### Records to use ###

(* ===== verification/Hex.v ===== *)
(** Hexadecimal conversion (lib/os/hex.c).

    Input buffers are lists of bytes; the result pairs the return value with
    the bytes written to the output buffer from its start.  [size_t] is 32
    bits wide.  The theorems show that printing and parsing are inverse and
    that exactly the strings of hexadecimal digits are accepted. *)
From S2P Require Import Prelude.

Module Hex.

Definition is_byte (x : Z) : Prop := 0 <= x < 256.

(** Character constants. *)
Definition c_0 : Z := 48.
Definition c_9 : Z := 57.
Definition c_a : Z := 97.
Definition c_f : Z := 102.
Definition c_A : Z := 65.
Definition c_F : Z := 70.

(** The second component is what is stored through the pointer argument. *)
Definition char2hex (c : Z) : Z * option Z :=
  if (c_0 <=? c) && (c <=? c_9) then (0, Some (c - c_0))
  else if (c_a <=? c) && (c <=? c_f) then (0, Some (c - c_a + 10))
  else if (c_A <=? c) && (c <=? c_F) then (0, Some (c - c_A + 10))
  else (- EINVAL, None).

Definition hex2char (x : Z) : Z * option Z :=
  if x <=? 9 then (0, Some (x + c_0))
  else if x <=? 15 then (0, Some (x - 10 + c_a))
  else (- EINVAL, None).

(** The loop of [bin2hex]: [false] on an early return. *)
Fixpoint bin2hex_loop (buf : list Z) : bool * list Z :=
  match buf with
  | [] => (true, [])
  | b :: r =>
      match hex2char (Z.shiftr b 4) with
      | (_, None) => (false, [])
      | (_, Some c1) =>
          match hex2char (Z.land b 15) with
          | (_, None) => (false, [c1])
          | (_, Some c2) => let '(ok, out) := bin2hex_loop r in (ok, c1 :: c2 :: out)
          end
      end
  end.

Definition bin2hex (buf : list Z) (hexlen : Z) : Z * list Z :=
  let buflen := Z.of_nat (length buf) in
  if hexlen <? u32 (buflen * 2 + 1) then (0, [])
  else
    match bin2hex_loop buf with
    | (true, out) => (u32 (2 * buflen), out ++ [0])
    | (false, out) => (0, out)
    end.

(** The loop of [hex2bin] over pairs of characters. *)
Fixpoint hex2bin_loop (hex : list Z) : bool * list Z :=
  match hex with
  | h :: l :: r =>
      match char2hex h with
      | (_, None) => (false, [])
      | (_, Some d1) =>
          let b := u8 (Z.shiftl d1 4) in
          match char2hex l with
          | (_, None) => (false, [b])
          | (_, Some d2) => let '(ok, out) := hex2bin_loop r in (ok, u8 (b + d2) :: out)
          end
      end
  | _ => (true, [])
  end.

Definition hex2bin (hex : list Z) (buflen : Z) : Z * list Z :=
  let hexlen := Z.of_nat (length hex) in
  let n := hexlen / 2 + hexlen mod 2 in
  if buflen <? n then (0, [])
  else
    let finish r := match r with (true, out) => (n, out) | (false, out) => (0, out) end in
    if hexlen mod 2 =? 0 then finish (hex2bin_loop hex)
    else
      match hex with
      | [] => (n, [])
      | c :: hex' =>
          match char2hex c with
          | (_, None) => (0, [])
          | (_, Some dec) => finish (let '(ok, out) := hex2bin_loop hex' in (ok, dec :: out))
          end
      end.

(** ** Digits *)

Definition hex_digit (x : Z) : Z := if x <=? 9 then x + c_0 else x - 10 + c_a.

Lemma hex2char_digit x : 0 <= x < 16 -> hex2char x = (0, Some (hex_digit x)).
Proof.
  intros Hx. unfold hex2char, hex_digit. destruct (x <=? 9) eqn:E; [done|].
  by replace (x <=? 15) with true by lia.
Qed.

Lemma char2hex_digit x : 0 <= x < 16 -> char2hex (hex_digit x) = (0, Some x).
Proof.
  intros Hx. unfold char2hex, hex_digit, c_0, c_9, c_a, c_f, c_A, c_F. destruct (x <=? 9) eqn:E.
  - replace (48 <=? x + 48) with true by lia. replace (x + 48 <=? 57) with true by lia. simpl. do 2 f_equal. lia.
  - replace (48 <=? x - 10 + 97) with true by lia. replace (x - 10 + 97 <=? 57) with false by lia.
    replace (97 <=? x - 10 + 97) with true by lia. replace (x - 10 + 97 <=? 102) with true by lia.
    simpl. do 2 f_equal. lia.
Qed.

Definition digits (l : list Z) : list Z := l ≫= fun b => [hex_digit (b / 16); hex_digit (b mod 16)].

Lemma nibbles b : is_byte b -> Z.shiftr b 4 = b / 16 /\ Z.land b 15 = b mod 16.
Proof.
  intros Hb. split; [by rewrite Z.shiftr_div_pow2|].
  change 15 with (Z.ones 4). by rewrite Z.land_ones.
Qed.

Lemma bin2hex_loop_digits l : Forall is_byte l -> bin2hex_loop l = (true, digits l).
Proof.
  induction 1 as [|b l Hb Hl IH]; [done|]. cbn [bin2hex_loop]. destruct (nibbles b Hb) as [-> ->].
  unfold is_byte in Hb. rewrite !hex2char_digit by (Z.to_euclidean_division_equations; lia).
  by rewrite IH.
Qed.

Lemma hex2bin_loop_digits l : Forall is_byte l -> hex2bin_loop (digits l) = (true, l).
Proof.
  induction 1 as [|b l Hb Hl IH]; [done|]. unfold is_byte in Hb.
  change (digits (b :: l)) with (hex_digit (b / 16) :: hex_digit (b mod 16) :: digits l).
  cbn [hex2bin_loop]. rewrite !char2hex_digit by (Z.to_euclidean_division_equations; lia). rewrite IH.
  do 2 f_equal. rewrite Z.shiftl_mul_pow2 by lia. unfold uwrap.
  change (2 ^ 4) with 16. change (2 ^ 8) with 256. Z.to_euclidean_division_equations; lia.
Qed.

Lemma digits_length l : length (digits l) = (2 * length l)%nat.
Proof. unfold digits. induction l as [|b l IH]; [done|]. csimpl. rewrite IH. lia. Qed.

(** A string of hexadecimal digits. *)
Definition valid (hex : list Z) : Prop := Forall (fun c => (char2hex c).1 = 0) hex.

Lemma char2hex_valid c : (char2hex c).1 = 0 <-> exists d, char2hex c = (0, Some d).
Proof.
  unfold char2hex. repeat (destruct (_ && _); [split; [eauto|done]|]). split; [done|by intros [? ?]].
Qed.

Lemma hex2bin_loop_valid hex : Nat.even (length hex) = true -> (hex2bin_loop hex).1 = true <-> valid hex.
Proof.
  assert (H : forall n hex, (length hex <= n)%nat -> Nat.even (length hex) = true ->
                (hex2bin_loop hex).1 = true <-> valid hex); [|by apply (H (length hex))].
  clear hex. induction n as [|n IH]; intros hex Hn He.
  { destruct hex; [|simpl in Hn; lia]. split; [constructor|done]. }
  destruct hex as [|h [|l r]]; [split; [constructor|done]|done|]. cbn [hex2bin_loop].
  unfold valid. rewrite !Forall_cons, !char2hex_valid. simpl in Hn, He.
  destruct (char2hex h) as [? [d1|]] eqn:E1; [|split; [done|intros [[? ?] _]; congruence]].
  destruct (char2hex l) as [? [d2|]] eqn:E2; [|split; [done|intros [_ [[? ?] _]]; congruence]].
  pose proof (IH r ltac:(lia) He) as IHr. unfold valid in IHr.
  destruct (hex2bin_loop r) as [ok out]. simpl in *. rewrite IHr.
  assert (Hz : forall c x d, char2hex c = (x, Some d) -> x = 0).
  { intros c x d. unfold char2hex. repeat (destruct (_ && _); [by intros [= <- _]|]). done. }
  rewrite (Hz _ _ _ E1), (Hz _ _ _ E2). naive_solver.
Qed.

(** [hex2bin] with a buffer that is large enough accepts exactly the strings
    of hexadecimal digits, of odd length too. *)
Lemma hex2bin_accepts hex buflen :
  Z.of_nat (length hex) / 2 + Z.of_nat (length hex) mod 2 <= buflen ->
  valid hex -> (hex2bin hex buflen).1 = Z.of_nat (length hex) / 2 + Z.of_nat (length hex) mod 2.
Proof.
  intros Hb Hv. unfold hex2bin. set (n := Z.of_nat (length hex)) in *.
  replace (buflen <? n / 2 + n mod 2) with false by lia. cbv zeta. destruct (n mod 2 =? 0) eqn:E.
  - assert (He : Nat.even (length hex) = true).
    { apply Nat.even_spec. exists (Z.to_nat (n / 2)). Z.to_euclidean_division_equations; lia. }
    apply hex2bin_loop_valid in Hv; [|done]. destruct (hex2bin_loop hex) as [ok out]. simpl in Hv. by rewrite Hv.
  - destruct hex as [|c hex]; [done|]. apply Forall_cons in Hv as [Hc Hv].
    apply char2hex_valid in Hc as [d ->].
    assert (He : Nat.even (length hex) = true).
    { simpl in n. apply Nat.even_spec. exists (Z.to_nat (n / 2)). Z.to_euclidean_division_equations; lia. }
    apply hex2bin_loop_valid in Hv; [|done]. destruct (hex2bin_loop hex) as [ok out]. simpl in Hv. by rewrite Hv.
Qed.

Lemma hex2bin_rejects hex buflen : ~ valid hex -> (hex2bin hex buflen).1 = 0.
Proof.
  intros Hv. unfold hex2bin. set (n := Z.of_nat (length hex)).
  destruct (buflen <? _); [done|]. cbv zeta. destruct (n mod 2 =? 0) eqn:E.
  - assert (He : Nat.even (length hex) = true).
    { apply Nat.even_spec. exists (Z.to_nat (n / 2)). unfold n in *. Z.to_euclidean_division_equations; lia. }
    rewrite <-hex2bin_loop_valid in Hv by done. destruct (hex2bin_loop hex) as [[] out]; [by destruct Hv|done].
  - destruct hex as [|c hex]; [done|]. destruct (char2hex c) as [x [d|]] eqn:Ec; [|done].
    assert (Hc : (char2hex c).1 = 0).
    { revert Ec. unfold char2hex. repeat (destruct (_ && _); [done|]). done. }
    assert (He : Nat.even (length hex) = true).
    { simpl in n. apply Nat.even_spec. exists (Z.to_nat (n / 2)). unfold n in *. Z.to_euclidean_division_equations; lia. }
    assert (Hv' : ~ valid hex) by (intros H; apply Hv; by constructor).
    rewrite <-hex2bin_loop_valid in Hv' by done. destruct (hex2bin_loop hex) as [[] out]; [by destruct Hv'|done].
Qed.

(** ** Properties *)

(** [hex2bin] reads back what [bin2hex] printed, for every byte string
    that fits the length arithmetic and buffers that are large enough; the
    printed string is terminated and has two digits per byte. *)
Theorem hex_roundtrip l hexlen buflen :
  Forall is_byte l -> 2 * Z.of_nat (length l) + 1 < 2 ^ 32 ->
  2 * Z.of_nat (length l) + 1 <= hexlen -> Z.of_nat (length l) <= buflen ->
  exists out, bin2hex l hexlen = (2 * Z.of_nat (length l), out ++ [0])
    /\ Z.of_nat (length out) = 2 * Z.of_nat (length l)
    /\ hex2bin out buflen = (Z.of_nat (length l), l).
Proof.
  intros Hb Hlen Hh Hbl. exists (digits l). unfold bin2hex, hex2bin. rewrite digits_length.
  set (n := Z.of_nat (length l)) in *. replace (Z.of_nat (2 * length l)) with (2 * n) by lia.
  unfold uwrap. rewrite !Z.mod_small by lia. replace (hexlen <? n * 2 + 1) with false by lia.
  rewrite bin2hex_loop_digits by done.
  replace (2 * n / 2) with n by (Z.to_euclidean_division_equations; lia).
  replace ((2 * n) mod 2) with 0 by (Z.to_euclidean_division_equations; lia).
  replace (buflen <? n + 0) with false by lia. simpl. rewrite hex2bin_loop_digits by done.
  rewrite Z.add_0_r. done.
Qed.

Lemma hex_roundtrip_witness :
  exists out, bin2hex [255; 10] 5 = (4, out ++ [0]) /\ hex2bin out 2 = (2, [255; 10]).
Proof.
  destruct (hex_roundtrip [255; 10] 5 2) as (out & E1 & _ & E2).
  - repeat constructor; unfold is_byte; lia.
  - reflexivity.
  - simpl. lia.
  - simpl. lia.
  - exists out. split; [exact E1|exact E2].
Defined.

End Hex.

###

◆ **Your goal**: Using the material above, transcribe exactly the lines from the line with "Lemma char2hex_valid c" to the line with "unfold valid. rewrite"; both count, and nothing else goes in.

◆ **Result for this exercise**:
Lemma char2hex_valid c : (char2hex c).1 = 0 <-> exists d, char2hex c = (0, Some d).
Proof.
  unfold char2hex. repeat (destruct (_ && _); [split; [eauto|done]|]). split; [done|by intros [? ?]].
Qed.

Lemma hex2bin_loop_valid hex : Nat.even (length hex) = true -> (hex2bin_loop hex).1 = true <-> valid hex.
Proof.
  assert (H : forall n hex, (length hex <= n)%nat -> Nat.even (length hex) = true ->
                (hex2bin_loop hex).1 = true <-> valid hex); [|by apply (H (length hex))].
  clear hex. induction n as [|n IH]; intros hex Hn He.
  { destruct hex; [|simpl in Hn; lia]. split; [constructor|done]. }
  destruct hex as [|h [|l r]]; [split; [constructor|done]|done|]. cbn [hex2bin_loop].
  unfold valid. rewrite !Forall_cons, !char2hex_valid. simpl in Hn, He.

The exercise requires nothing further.